>>>>

(** ** Interpolation *)

(** X2.  On linear bounds with a non-zero span, [inverse_interpolate]
    undoes [interpolate]: it returns [f] (trimmed to [[0, 1]] when
    [inside]). *)
Theorem inverse_interpolate_interpolate (b : InterpolationBounds) (f : Q) (inside : bool)
  (Hs : ~ span b == 0) :
  exists g, inverse_interpolate b (interpolate b f) inside = Ok g /\
    g == (if inside then trim f 0 1 else f).
Proof.
  unfold inverse_interpolate, py_div.
  replace (Qeqb (span b) 0) with false by (symmetry; now apply Qeqb_neq).
  eexists; split; [reflexivity|].
  assert (E : (interpolate b f - b_start b) / span b == f)
    by (unfold interpolate; field; exact Hs).
  destruct inside; [apply trim_wd|]; exact E.
Qed.

(** X3.  [inverse_interpolate] never raises on linear bounds, nor on
    cyclic bounds that were built successfully; with [inside=True] its
    result lies in [[0, 1]]. *)
Theorem inverse_interpolate_total :
  (forall b n inside, exists r, inverse_interpolate b n inside = Ok r /\
     (inside = true -> 0 <= r <= 1)) /\
  (forall start end_ period c n inside, cyclic_init start end_ period = Ok c ->
     exists r, cyclic_inverse_interpolate c n inside = Ok r /\
       (inside = true -> 0 <= r <= 1)).
Proof.
  assert (Lin : forall b n inside, exists r, inverse_interpolate b n inside = Ok r /\
     (inside = true -> 0 <= r <= 1)).
  { intros b n inside. unfold inverse_interpolate, py_div.
    destruct (Qeqb (span b) 0); eexists; split; try reflexivity; intros ->.
    - split; discriminate.
    - apply trim_range. discriminate. }
  split; [exact Lin|].
  intros start end_ period c n inside Hc.
  unfold cyclic_init, py_mod in Hc.
  destruct (Qeqb period 0) eqn:E; cbn [bind] in Hc; [discriminate|].
  injection Hc as <-.
  unfold cyclic_inverse_interpolate, py_mod. cbn [c_period c_base]. rewrite E.
  cbn [bind]. apply Lin.
Qed.

(** X4.  [map_number(n, (a0, a1), (b0, b1))] with [a0 <> a1] is the affine
    map [b0 + (b1 - b0) * (n - a0) / (a1 - a0)]: it sends [a0] to [b0] and
    [a1] to [b1]. *)
Theorem map_number_affine (a0 a1 b0 b1 : Q) (Ha : ~ a0 == a1) :
  (forall n, exists r, map_number n (a0, a1) (b0, b1) = Ok r /\
     r == b0 + (b1 - b0) * ((n - a0) / (a1 - a0))) /\
  (exists r, map_number a0 (a0, a1) (b0, b1) = Ok r /\ r == b0) /\
  (exists r, map_number a1 (a0, a1) (b0, b1) = Ok r /\ r == b1).
Proof.
  assert (Hd : ~ a1 - a0 == 0) by (intro E; apply Ha; lra).
  split; [|split].
  - intros n. now apply map_number_formula.
  - destruct (map_number_formula a0 a1 b0 b1 a0 Ha) as (r & E & Er).
    exists r. split; [exact E|]. rewrite Er. field. exact Hd.
  - destruct (map_number_formula a0 a1 b0 b1 a1 Ha) as (r & E & Er).
    exists r. split; [exact E|]. rewrite Er. field. exact Hd.
Qed.

(** X5.  Mapping from [A] to [B] and back from [B] to [A] returns the
    number, when neither span is empty. *)
Theorem map_number_roundtrip (a0 a1 b0 b1 : Q) (Ha : ~ a0 == a1) (Hb : ~ b0 == b1) (n : Q) :
  exists m r, map_number n (a0, a1) (b0, b1) = Ok m /\
    map_number m (b0, b1) (a0, a1) = Ok r /\ r == n.
Proof.
  destruct (map_number_formula a0 a1 b0 b1 n Ha) as (m & Em & Hm).
  destruct (map_number_formula b0 b1 a0 a1 m Hb) as (r & Er & Hr).
  exists m, r. split; [exact Em|]. split; [exact Er|].
  rewrite Hr, Hm. field.
  split; intro E; [apply Hb | apply Ha]; lra.
Qed.

(** X6.  [map_number] with an empty source span ([a0 = a1]) sends every
    number to [b0], without raising. *)
Theorem map_number_empty_span (a0 a1 b0 b1 : Q) (Ha : a0 == a1) (n : Q) :
  exists r, map_number n (a0, a1) (b0, b1) = Ok r /\ r == b0.
Proof.
  unfold map_number, mapping_map, inverse_interpolate, py_div.
  cbn [fst snd from_bounds to_bounds]. unfold span. cbn [b_start b_end].
  replace (Qeqb (a1 - a0) 0) with true by (symmetry; apply Qeq_bool_iff; lra).
  cbn [bind]. eexists; split; [reflexivity|].
  unfold interpolate, span. cbn [b_start b_end]. ring.
Qed.
(** The field set and the caller sequence visible through a [*Logger]. *)
Definition field_set (h : heap) (l : loc) : gmap string value :=
  match loggers h !! l with
  | Some L => map_view h (fields L)
  | None => ∅
  end.

Definition caller_seq (h : heap) (l : loc) : list string :=
  match loggers h !! l with
  | Some L => slice_view (arrays h) (callers L)
  | None => []
  end.

(** ** Computations on the heap

    A method call either returns, or panics (a nil dereference, an
    assignment to an entry of a nil map), or ends the process. *)
Inductive outcome (A : Type) :=
| Done (a : A) (h : heap)
| Panics
| Exits (code : Z).
Arguments Done {A} a h.
Arguments Panics {A}.
Arguments Exits {A} code.

Definition M (A : Type) : Type := heap → outcome A.

#[global] Instance M_ret : MRet M := λ A a h, Done a h.

#[global] Instance M_bind : MBind M := λ A B k c h,
  match c h with
  | Done a h' => k a h'
  | Panics => Panics
  | Exits code => Exits code
  end.

Definition panic {A} : M A := λ _, Panics.

(** [*l] *)
Definition load (l : loc) : M Logger :=
  λ h, match loggers h !! l with
       | Some L => Done L h
       | None => Panics
       end.

(** [&nl] for a struct value that escapes: a fresh cell. *)
Definition alloc (L : Logger) : M loc :=
  λ h, let a := fresh (dom (loggers h)) in Done a (set_loggers (insert a L) h).

(** [ll.x = ...] through a pointer. *)
Definition update (l : loc) (f : Logger → Logger) : M unit :=
  λ h, match loggers h !! l with
       | Some L => Done tt (set_loggers (insert l (f L)) h)
       | None => Panics
       end.

(** [make(Fields)] *)
Definition make_map : M loc :=
  λ h, let a := fresh (dom (maps h)) in Done a (set_maps (insert a ∅) h).

(** [m[k] = v] *)
Definition map_assign (m : option loc) (k : string) (v : value) : M unit :=
  match m with
  | None => panic
  | Some a => λ h, Done tt (set_maps (insert a (<[k:=v]> (map_view h m))) h)
  end.

(** The backing array of a slice that escapes into a struct. *)
Definition new_array (xs : list string) : M loc :=
  λ h, let a := fresh (dom (arrays h)) in Done a (set_arrays (insert a xs) h).

(** [for k, v := range kvs { body }], in the order of [kvs]. *)
Fixpoint range {A} (kvs : list A) (body : A → M unit) : M unit :=
  match kvs with
  | [] => mret tt
  | kv :: rest => body kv;; range rest body
  end.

<<<<

**Problem details**
Copy the lines of the listing exactly. Skip none.

**The completed task**
(** ** Interpolation *)

(** X2.  On linear bounds with a non-zero span, [inverse_interpolate]
    undoes [interpolate]: it returns [f] (trimmed to [[0, 1]] when
    [inside]). *)
Theorem inverse_interpolate_interpolate (b : InterpolationBounds) (f : Q) (inside : bool)
  (Hs : ~ span b == 0) :
  exists g, inverse_interpolate b (interpolate b f) inside = Ok g /\
    g == (if inside then trim f 0 1 else f).
Proof.
  unfold inverse_interpolate, py_div.
  replace (Qeqb (span b) 0) with false by (symmetry; now apply Qeqb_neq).
  eexists; split; [reflexivity|].
  assert (E : (interpolate b f - b_start b) / span b == f)
    by (unfold interpolate; field; exact Hs).
  destruct inside; [apply trim_wd|]; exact E.
Qed.

(** X3.  [inverse_interpolate] never raises on linear bounds, nor on
    cyclic bounds that were built successfully; with [inside=True] its
    result lies in [[0, 1]]. *)
Theorem inverse_interpolate_total :
  (forall b n inside, exists r, inverse_interpolate b n inside = Ok r /\
     (inside = true -> 0 <= r <= 1)) /\
  (forall start end_ period c n inside, cyclic_init start end_ period = Ok c ->
     exists r, cyclic_inverse_interpolate c n inside = Ok r /\
       (inside = true -> 0 <= r <= 1)).
Proof.
  assert (Lin : forall b n inside, exists r, inverse_interpolate b n inside = Ok r /\
     (inside = true -> 0 <= r <= 1)).
  { intros b n inside. unfold inverse_interpolate, py_div.
    destruct (Qeqb (span b) 0); eexists; split; try reflexivity; intros ->.
    - split; discriminate.
    - apply trim_range. discriminate. }
  split; [exact Lin|].
  intros start end_ period c n inside Hc.
  unfold cyclic_init, py_mod in Hc.
  destruct (Qeqb period 0) eqn:E; cbn [bind] in Hc; [discriminate|].
  injection Hc as <-.
  unfold cyclic_inverse_interpolate, py_mod. cbn [c_period c_base]. rewrite E.
  cbn [bind]. apply Lin.
Qed.

(** X4.  [map_number(n, (a0, a1), (b0, b1))] with [a0 <> a1] is the affine
    map [b0 + (b1 - b0) * (n - a0) / (a1 - a0)]: it sends [a0] to [b0] and
    [a1] to [b1]. *)
Theorem map_number_affine (a0 a1 b0 b1 : Q) (Ha : ~ a0 == a1) :
  (forall n, exists r, map_number n (a0, a1) (b0, b1) = Ok r /\
     r == b0 + (b1 - b0) * ((n - a0) / (a1 - a0))) /\
  (exists r, map_number a0 (a0, a1) (b0, b1) = Ok r /\ r == b0) /\
  (exists r, map_number a1 (a0, a1) (b0, b1) = Ok r /\ r == b1).
Proof.
  assert (Hd : ~ a1 - a0 == 0) by (intro E; apply Ha; lra).
  split; [|split].
  - intros n. now apply map_number_formula.
  - destruct (map_number_formula a0 a1 b0 b1 a0 Ha) as (r & E & Er).
    exists r. split; [exact E|]. rewrite Er. field. exact Hd.
  - destruct (map_number_formula a0 a1 b0 b1 a1 Ha) as (r & E & Er).
    exists r. split; [exact E|]. rewrite Er. field. exact Hd.
Qed.

(** X5.  Mapping from [A] to [B] and back from [B] to [A] returns the
    number, when neither span is empty. *)
Theorem map_number_roundtrip (a0 a1 b0 b1 : Q) (Ha : ~ a0 == a1) (Hb : ~ b0 == b1) (n : Q) :
  exists m r, map_number n (a0, a1) (b0, b1) = Ok m /\
    map_number m (b0, b1) (a0, a1) = Ok r /\ r == n.
Proof.
  destruct (map_number_formula a0 a1 b0 b1 n Ha) as (m & Em & Hm).
  destruct (map_number_formula b0 b1 a0 a1 m Hb) as (r & Er & Hr).
  exists m, r. split; [exact Em|]. split; [exact Er|].
  rewrite Hr, Hm. field.
  split; intro E; [apply Hb | apply Ha]; lra.
Qed.

(** X6.  [map_number] with an empty source span ([a0 = a1]) sends every
    number to [b0], without raising. *)
Theorem map_number_empty_span (a0 a1 b0 b1 : Q) (Ha : a0 == a1) (n : Q) :
  exists r, map_number n (a0, a1) (b0, b1) = Ok r /\ r == b0.
Proof.
  unfold map_number, mapping_map, inverse_interpolate, py_div.
  cbn [fst snd from_bounds to_bounds]. unfold span. cbn [b_start b_end].
  replace (Qeqb (a1 - a0) 0) with true by (symmetry; apply Qeq_bool_iff; lra).
  cbn [bind]. eexists; split; [reflexivity|].
  unfold interpolate, span. cbn [b_start b_end]. ring.
Qed.
(** The field set and the caller sequence visible through a [*Logger]. *)
Definition field_set (h : heap) (l : loc) : gmap string value :=
  match loggers h !! l with
  | Some L => map_view h (fields L)
  | None => ∅
  end.

Definition caller_seq (h : heap) (l : loc) : list string :=
  match loggers h !! l with
  | Some L => slice_view (arrays h) (callers L)
  | None => []
  end.

(** ** Computations on the heap

    A method call either returns, or panics (a nil dereference, an
    assignment to an entry of a nil map), or ends the process. *)
Inductive outcome (A : Type) :=
| Done (a : A) (h : heap)
| Panics
| Exits (code : Z).
Arguments Done {A} a h.
Arguments Panics {A}.
Arguments Exits {A} code.

Definition M (A : Type) : Type := heap → outcome A.

#[global] Instance M_ret : MRet M := λ A a h, Done a h.

#[global] Instance M_bind : MBind M := λ A B k c h,
  match c h with
  | Done a h' => k a h'
  | Panics => Panics
  | Exits code => Exits code
  end.

Definition panic {A} : M A := λ _, Panics.

(** [*l] *)
Definition load (l : loc) : M Logger :=
  λ h, match loggers h !! l with
       | Some L => Done L h
       | None => Panics
       end.

(** [&nl] for a struct value that escapes: a fresh cell. *)
Definition alloc (L : Logger) : M loc :=
  λ h, let a := fresh (dom (loggers h)) in Done a (set_loggers (insert a L) h).

(** [ll.x = ...] through a pointer. *)
Definition update (l : loc) (f : Logger → Logger) : M unit :=
  λ h, match loggers h !! l with
       | Some L => Done tt (set_loggers (insert l (f L)) h)
       | None => Panics
       end.

(** [make(Fields)] *)
Definition make_map : M loc :=
  λ h, let a := fresh (dom (maps h)) in Done a (set_maps (insert a ∅) h).

(** [m[k] = v] *)
Definition map_assign (m : option loc) (k : string) (v : value) : M unit :=
  match m with
  | None => panic
  | Some a => λ h, Done tt (set_maps (insert a (<[k:=v]> (map_view h m))) h)
  end.

(** The backing array of a slice that escapes into a struct. *)
Definition new_array (xs : list string) : M loc :=
  λ h, let a := fresh (dom (arrays h)) in Done a (set_arrays (insert a xs) h).

(** [for k, v := range kvs { body }], in the order of [kvs]. *)
Fixpoint range {A} (kvs : list A) (body : A → M unit) : M unit :=
  match kvs with
  | [] => mret tt
  | kv :: rest => body kv;; range rest body
  end.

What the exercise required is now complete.